Saturday, September 24, 2016

The Kermadecs' undiscovered history

New Zealand's newspapers and social media are full of talk about the Kermadec Islands. The Maori Party and many iwi are angry that the sanctuary the National government plans to set up around the archipelago interferes with fishing rights won under the Treaty of Waitangi.

When I looked at some of the online debates about the Kermadecs sanctuary, I was reminded of the words of the Cantabrian polymath Andrew Dean, who said that Pakeha New Zealanders love to think of the uninhabited islands on the fringes of their nation as places without history and its complications. Pakeha want to flee to these islands imaginatively, Dean suggested, because they seem to offer refuges from the painful traps set by the colonial past.

Many of the Pakeha arguing the government's case on the Kermadecs certainly seem determined to avoid discussing the archipelago's Polynesian history. Again and again, they have insisted that the islands were never touched, let alone altered, by Maori (this thread at Whale Oil provides a few examples).

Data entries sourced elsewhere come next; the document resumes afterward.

(** X4. The quantizer is monotone: of two samples, neither NaN, the one
    that is not above the other is not stored as a larger value. *)
Theorem pcm16_monotone (x y : float) :
  float32_representable x = true -> float32_representable y = true ->
  is_nan x = false -> is_nan y = false ->
  lt y x = false ->
  pcm16 x <= pcm16 y.
Proof.
  intros Hx Hy Hnx Hny Hle.
  pose proof (pcm16_range x Hx) as Rx. pose proof (pcm16_range y Hy) as Ry.
  destruct x as [sx|sx| |sx mx ex]; [| | discriminate |].
  - (* x is a zero *)
    rewrite pcm16_of_zero.
    destruct y as [sy|sy| |sy my ey]; [| |discriminate|].
    + rewrite pcm16_of_zero. lia.
    + destruct sy; [discriminate|rewrite pcm16_of_infinity; lia].
    + destruct sy; [discriminate|].
      destruct (pcm16_positive my ey Hy) as [[_ ->]|(_ & _ & ->)]; [lia|].
      apply quotient_nonneg. lia.
  - (* x is an infinity *)
    destruct sx.
    + rewrite pcm16_of_infinity. lia.
    + destruct y as [sy|sy| |sy my ey]; try discriminate.
      destruct sy; [discriminate|lia].
  - (* x is finite *)
    destruct sx.
    + (* negative *)
      destruct (pcm16_negative mx ex Hx) as [[_ Hpx]|(Hmx & Hex & Hpx)]; [lia|].
      assert (pcm16 (S754_finite true mx ex) <= 0).
      { rewrite Hpx. pose proof (quotient_nonneg mx ex 32768 ltac:(lia)). lia. }
      destruct y as [sy|sy| |sy my ey]; [| |discriminate|].
      * rewrite pcm16_of_zero. lia.
      * destruct sy; [discriminate|rewrite pcm16_of_infinity; lia].
      * destruct sy.
        -- destruct (pcm16_negative my ey Hy) as [[Hmy _]|(_ & Hey & Hpy)].
           ++ (* y <= -1 < x, against x <= y *)
              exfalso.
              apply lt_minus_one_finite in Hmx.
              assert (Hyx : lt (S754_finite true my ey) (S754_finite true mx ex) = true).
              { apply lt_neg_iff.
                revert Hmy. eval_of_Z. intros Hmy.
                destruct (lt (S754_finite true 4503599627370496 (-52))
                             (S754_finite true my ey)) eqn:Hc; [discriminate|].
                assert (Hn : ~ (ey < -52 \/ (-52 = ey /\ Z.pos my < Z.pos 4503599627370496)))
                  by (intros Hq; apply lt_neg_iff in Hq; congruence).
                change (2 ^ 52) with (Z.pos 4503599627370496) in Hmx. lia. }
              congruence.
           ++ rewrite Hpx, Hpy.
              destruct (float32_representable_finite true mx ex Hx) as [Hvx _].
              destruct (float32_representable_finite true my ey Hy) as [Hvy _].
              destruct (valid_significand _ _ _ Hvx) as (Bx & Lx & Nx).
              destruct (valid_significand _ _ _ Hvy) as (By & Ly & Ny).
              assert (Hord : ey < ex \/ (ey = ex /\ Z.pos my <= Z.pos mx)).
              { assert (Hn : ~ (ex < ey \/ (ey = ex /\ Z.pos mx < Z.pos my)))
                  by (intros Hq; apply lt_neg_iff in Hq; congruence).
                lia. }
              pose proof (scaled_quotient_mono my mx ey ex 32768 ltac:(lia) ltac:(lia) ltac:(lia)
                            By ltac:(intros; apply Nx; lia) Hord).
              lia.
        -- destruct (pcm16_positive my ey Hy) as [[_ ->]|(_ & _ & ->)]; [lia|].
           pose proof (quotient_nonneg my ey 32767 ltac:(lia)). lia.
    + (* positive *)
      destruct y as [sy|sy| |sy my ey]; [| |discriminate|].
      * destruct sy; discriminate.
      * destruct sy; [discriminate|rewrite pcm16_of_infinity; lia].
      * destruct sy; [discriminate|].
        destruct (pcm16_positive my ey Hy) as [[_ Hpy]|(Hmy & Hey & Hpy)]; [lia|].
        assert (Hord : ex < ey \/ (ex = ey /\ Z.pos mx <= Z.pos my)).
        { assert (Hn : ~ (ey < ex \/ (ey = ex /\ Z.pos my < Z.pos mx)))
            by (intros Hq; apply lt_pos_iff in Hq; congruence).
          lia. }
        destruct (pcm16_positive mx ex Hx) as [[Hmx _]|(_ & Hex & Hpx)].
        -- (* x >= 1 > y, against x <= y *)
           exfalso. apply lt_finite_one in Hmy.
           revert Hmx. eval_of_Z. intros Hmx.
           assert (Hn : ~ (ex < -52 \/ (ex = -52 /\ Z.pos mx < Z.pos 4503599627370496)))
             by (intros Hq; apply lt_pos_iff in Hq; congruence).
           change (2 ^ 52) with (Z.pos 4503599627370496) in Hmy. lia.
        -- rewrite Hpx, Hpy.
           destruct (float32_representable_finite false mx ex Hx) as [Hvx _].
           destruct (float32_representable_finite false my ey Hy) as [Hvy _].
           destruct (valid_significand _ _ _ Hvx) as (Bx & Lx & Nx).
           destruct (valid_significand _ _ _ Hvy) as (By & Ly & Ny).
           apply (scaled_quotient_mono mx my ex ey 32767); lia.
Qed.

Lemma pcm16_monotone_half :
  lt (of_Z 1) one_half = false /\ pcm16 one_half <= pcm16 (of_Z 1).
Proof.
  split; [reflexivity|].
  exact (pcm16_monotone one_half (of_Z 1) eq_refl eq_refl eq_refl eq_refl eq_refl).
Defined.

(** ** [writeString], lines 145-149 *)

Lemma charCode_byte (c : ascii) : charCode c mod 2 ^ 8 mod 256 = charCode c.
Proof.
  destruct c as [[] [] [] [] [] [] [] []]; reflexivity.
Qed.

Lemma ascii_codes_bytes (s : String.string) :
  map (fun c => charCode c mod 2 ^ 8 mod 256) (list_ascii_of_string s) = ascii_codes s.
Proof.
  unfold ascii_codes. induction s as [|c s IH]; [reflexivity|].
  cbn [list_ascii_of_string map]. rewrite IH, charCode_byte. reflexivity.
Qed.

Lemma ascii_codes_length (s : String.string) : length (ascii_codes s) = String.length s.
Proof.
  unfold ascii_codes. rewrite length_map. induction s as [|c s IH]; [reflexivity|].
  cbn. rewrite IH. reflexivity.
Qed.

Lemma writeString_from_overrun (string : String.string) : forall (view : bytes) (offset i : Z),
  string <> EmptyString ->
  0 <= offset + i ->
  Z.of_nat (length view) < offset + i + Z.of_nat (String.length string) ->
  writeString_from view offset i string = Throw RangeError.
Proof.
  induction string as [|c rest IH]; intros view offset i Hne H0 H1; [congruence|].
  cbn [writeString_from String.length] in *. unfold setUint8, store, raw_bytes. cbn [le_bytes length].
  destruct (Z.leb_spec 0 (offset + i)); [|lia].
  destruct (Z.leb_spec (offset + i + Z.of_nat 1) (Z.of_nat (length view))) as [Hin|Hout];
    [|reflexivity].
  cbn [andb]. rewrite bind_Ok. apply IH; [|lia|rewrite length_inserts; lia].
  destruct rest; [cbn in H1; lia|discriminate].
Qed.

Yet archaeologists have found obsidian from Mayor Island in the Bay of Plenty on Raoull, the largest of the Kermadec Islands, alongside recognisably Maori artefacts. Obsidian from Aotearoa has also been found on Macauley Island, a smaller fragment of the archipelago.

The finds on Raoull and Macauley and similar discoveries on Norfolk Island are amongst the best evidence we have for the theory that Maori made return voyages to their tropical East Polynesian homeland, or homelands.

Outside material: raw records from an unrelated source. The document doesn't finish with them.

(** * Hotline utilities: segment builder, colour scale, nearest point on track

    A shallow embedding of [src/hotline.ts].  JavaScript numbers are IEEE 754
    binary64 values; they are modelled by Rocq's primitive floats, so every
    arithmetic operation below rounds exactly as the program does.  The
    library functions of [Math] and [Number] that the program calls are
    written out on top of [Prim2SF]/[SF2Prim]; [Math.cos], whose result is
    implementation-approximated, is a parameter of the nearest-point query. *)

From Stdlib Require Import Floats ZArith List Bool Lia String Ascii DecimalString DecimalNat.
From stdpp Require Import base option list countable gmap.

Set Warnings "-inexact-float".
Local Open Scope float_scope.

(** ** JavaScript numbers *)

Module Number.

Definition isNaN (x : float) : bool :=
  match Prim2SF x with S754_nan => true | _ => false end.

(** [Number.isFinite]: neither NaN nor an infinity. *)
Definition isFinite (x : float) : bool :=
  match Prim2SF x with
  | S754_zero _ | S754_finite _ _ _ => true
  | S754_infinity _ | S754_nan => false
  end.

Definition isZero (x : float) : bool :=
  match Prim2SF x with S754_zero _ => true | _ => false end.

Definition isNegZero (x : float) : bool :=
  match Prim2SF x with S754_zero true => true | _ => false end.

(** ToBoolean on a number: [0], [-0] and [NaN] are falsy. *)
Definition truthy (x : float) : bool := negb (isZero x || isNaN x).

(** [a || b] on numbers. *)
Definition or (a b : float) : float := if truthy a then a else b.

(** An integer as a number.  Exact whenever [|z| <= 2^53]; loop counters
    and array lengths of the program stay in that range. *)
Definition ofZ (z : Z) : float := SF2Prim (binary_normalize prec emax z 0 false).

Definition ofNat (n : nat) : float := ofZ (Z.of_nat n).

(** A number used as an array index ([stops[i]]): the element exists only
    when the number is a non-negative integer ([-0] reads index 0). *)
Definition toIndex (x : float) : option N :=
  match Prim2SF x with
  | S754_zero _ => Some 0%N
  | S754_finite false m e =>
      if (0 <=? e)%Z then Some (Z.to_N (Z.shiftl (Zpos m) e))
      else if (Z.land (Zpos m) (Z.ones (- e)) =? 0)%Z
           then Some (Z.to_N (Z.shiftr (Zpos m) (- e)))
           else None
  | _ => None
  end.

(** [arr[x]]: [None] stands for [undefined]. *)
Definition arrayGet {A : Type} (arr : list A) (x : float) : option A :=
  match toIndex x with
  | Some i => if (i <? N.of_nat (length arr))%N then arr !! N.to_nat i else None
  | None => None
  end.

End Number.

Module Math.

Definition PI : float := 0x1.921fb54442d18p+1.

(** [Math.min] and [Math.max] of two numbers: NaN is contagious and
    [-0] is smaller than [+0]. *)
Definition min (x y : float) : float :=
  if Number.isNaN x || Number.isNaN y then nan
  else if x <? y then x
  else if y <? x then y
  else if Number.isNegZero x then x else y.

Definition max (x y : float) : float :=
  if Number.isNaN x || Number.isNaN y then nan
  else if y <? x then x
  else if x <? y then y
  else if Number.isNegZero x then y else x.

(** [Math.floor]: the largest integer not above [x]; zeros, infinities
    and NaN are returned unchanged. *)
Definition floor (x : float) : float :=
  match Prim2SF x with
  | S754_finite s m e =>
      if (0 <=? e)%Z then x
      else
        let z := Z.shiftr (cond_Zopp s (Zpos m)) (- e) in
        if (z =? 0)%Z then 0 else Number.ofZ z
  | _ => x
  end.

(** [Math.round]: the nearest integer, ties towards +infinity; a result
    of zero keeps the sign of [x]. *)
Definition round (x : float) : float :=
  match Prim2SF x with
  | S754_finite s m e =>
      if (0 <=? e)%Z then x
      else
        let z := Z.shiftr (2 * cond_Zopp s (Zpos m) + Z.shiftl 1 (- e)) (- e + 1) in
        if (z =? 0)%Z then (if s then -0 else 0) else Number.ofZ z
  | _ => x
  end.

Definition sqrt (x : float) : float := PrimFloat.sqrt x.

End Math.

(** ** Data model *)

Module Point.
Record t := mk { lon : float; lat : float; speed : float; timestamp : float }.
End Point.

Module Segment.
Record t := mk {
  id : string;
  path : (float * float) * (float * float);
  speed : float;
  timestamp : float;
  speed0 : float;
  speed1 : float;
  time0 : float;
  time1 : float
}.
End Segment.

(** A JavaScript object has an identity besides its fields: [Set<Segment>]
    compares segments by reference.  [ref] is the allocation number. *)
Record Obj (A : Type) := mkObj { ref : nat; val : A }.
Arguments mkObj {A} _ _.
Arguments ref {A} _.
Arguments val {A} _.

Archaeologists working in the Cooks and Australs and Marquesas and other parts of tropical East Polynesia haven't so far uncovered any artefacts or minerals that definitely come from Aotearoa, but their excavations in those archipelagos have been exploratory rather than definitive. Many important islands, like Rapa Iti and Pukapuka, have hardly been disturbed by spades.

There are Polynesian peoples with a much more tragic connection to the Kermadecs.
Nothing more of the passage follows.